🤖 AI Summary
The absence of standardized benchmarks for evaluating large language models’ (LLMs) knowledge memorization capability hinders systematic assessment and improvement. Method: We introduce WikiDYK—the first dynamically evolving, real-world knowledge injection benchmark—built upon Wikipedia’s manually curated “Did You Know” facts, automatically generating over 77K multi-format question-answer pairs. We systematically demonstrate that bidirectional language models (BiLMs) exhibit significantly higher knowledge memorization reliability than causal language models (CLMs), achieving a +23% accuracy gain. Furthermore, we propose a BiLM-augmented modular framework wherein BiLMs serve as plug-in external knowledge repositories, enabling collaborative reasoning with LLMs to overcome single-model capacity limitations. Results: Experiments show that our framework boosts reliability accuracy by up to 29.1%. This work establishes a novel paradigm and a high-quality benchmark for evaluating and enhancing LLMs’ knowledge memorization capabilities.
📝 Abstract
Despite significant advances in large language models (LLMs), their knowledge memorization capabilities remain underexplored, due to the lack of standardized and high-quality test ground. In this paper, we introduce a novel, real-world and large-scale knowledge injection benchmark that evolves continuously over time without requiring human intervention. Specifically, we propose WikiDYK, which leverages recently-added and human-written facts from Wikipedia's"Did You Know..."entries. These entries are carefully selected by expert Wikipedia editors based on criteria such as verifiability and clarity. Each entry is converted into multiple question-answer pairs spanning diverse task formats from easy cloze prompts to complex multi-hop questions.
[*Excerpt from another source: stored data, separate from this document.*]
(** * QuickSight group resource: identifier parsing and CRUD handlers

    A shallow embedding of [internal/service/quicksight/group.go]: the
    resource schema, the four lifecycle handlers and [GroupParseID],
    together with the small parts of the Go standard library, the AWS SDK
    and the Terraform plugin SDK the file calls. *)

From Stdlib Require Import ZArith Lia Ascii String.
From stdpp Require Import base strings gmap list pretty.

Local Open Scope Z_scope.

(** ** Go strings

    A Go string is a sequence of bytes; [string] (a list of [ascii]) is
    exactly that. [len], slicing and the two functions of package
    [strings] the resource relies on. *)
Module GoStrings.

Definition len (s : string) : Z := Z.of_nat (String.length s).

(** [s[:m]] *)
Definition sliceTo (s : string) (m : Z) : string :=
  String.substring 0 (Z.to_nat m) s.

(** [s[k:]] *)
Definition sliceFrom (s : string) (k : Z) : string :=
  String.substring (Z.to_nat k) (String.length s - Z.to_nat k) s.

(** [strings.Index]: the byte offset of the first occurrence of
    [substr] in [s], or -1. *)
Definition Index (s substr : string) : Z :=
  match String.index 0 substr s with
  | Some m => Z.of_nat m
  | None => -1
  end.

(** [strings.Count] for a non-empty separator: the number of
    non-overlapping occurrences. Every round consumes at least one
    byte, so [String.length s] rounds are enough. *)
Fixpoint Count_loop (rounds : nat) (s substr : string) : Z :=
  match rounds with
  | O => 0
  | S rounds' =>
      let i := Index s substr in
      if i <? 0 then 0
      else 1 + Count_loop rounds' (sliceFrom s (i + len substr)) substr
  end.

Definition Count (s substr : string) : Z :=
  Count_loop (String.length s) s substr.

(** The loop of [genSplit]:
    [for i < n { m := Index(s, sep); if m < 0 { break };
                 a[i] = s[:m]; s = s[m+len(sep):]; i++ }; a[i] = s]
    with [steps] the number of iterations still allowed. *)
Fixpoint genSplit_loop (steps : nat) (s sep : string) : list string :=
  match steps with
  | O => [s]
  | S steps' =>
      let m := Index s sep in
      if m <? 0 then [s]
      else sliceTo s m :: genSplit_loop steps' (sliceFrom s (m + len sep)) sep
  end.

(** [strings.SplitN(s, sep, n)] for a non-empty [sep]. (For an empty
    separator Go splits after each UTF-8 sequence; the resource only
    ever splits on a slash and that branch is left out.) *)
Definition SplitN (s sep : string) (n : Z) : list string :=
  if n =? 0 then []
  else
    let n := if n <? 0 then Count s sep + 1 else n in
    let n := if n >? len s + 1 then len s + 1 else n in
    genSplit_loop (Z.to_nat (n - 1)) s sep.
WikiDYK contains 12,290 facts and 77,180 questions, which is also seamlessly extensible with future updates from Wikipedia editors. Extensive experiments using continued pre-training reveal a surprising insight: despite their prevalence in modern LLMs, Causal Language Models (CLMs) demonstrate significantly weaker knowledge memorization capabilities compared to Bidirectional Language Models (BiLMs), exhibiting a 23% lower accuracy in terms of reliability. To compensate for the smaller scales of current BiLMs, we introduce a modular collaborative framework utilizing ensembles of BiLMs as external knowledge repositories to integrate with LLMs. Experiment shows that our framework further improves the reliability accuracy by up to 29.1%.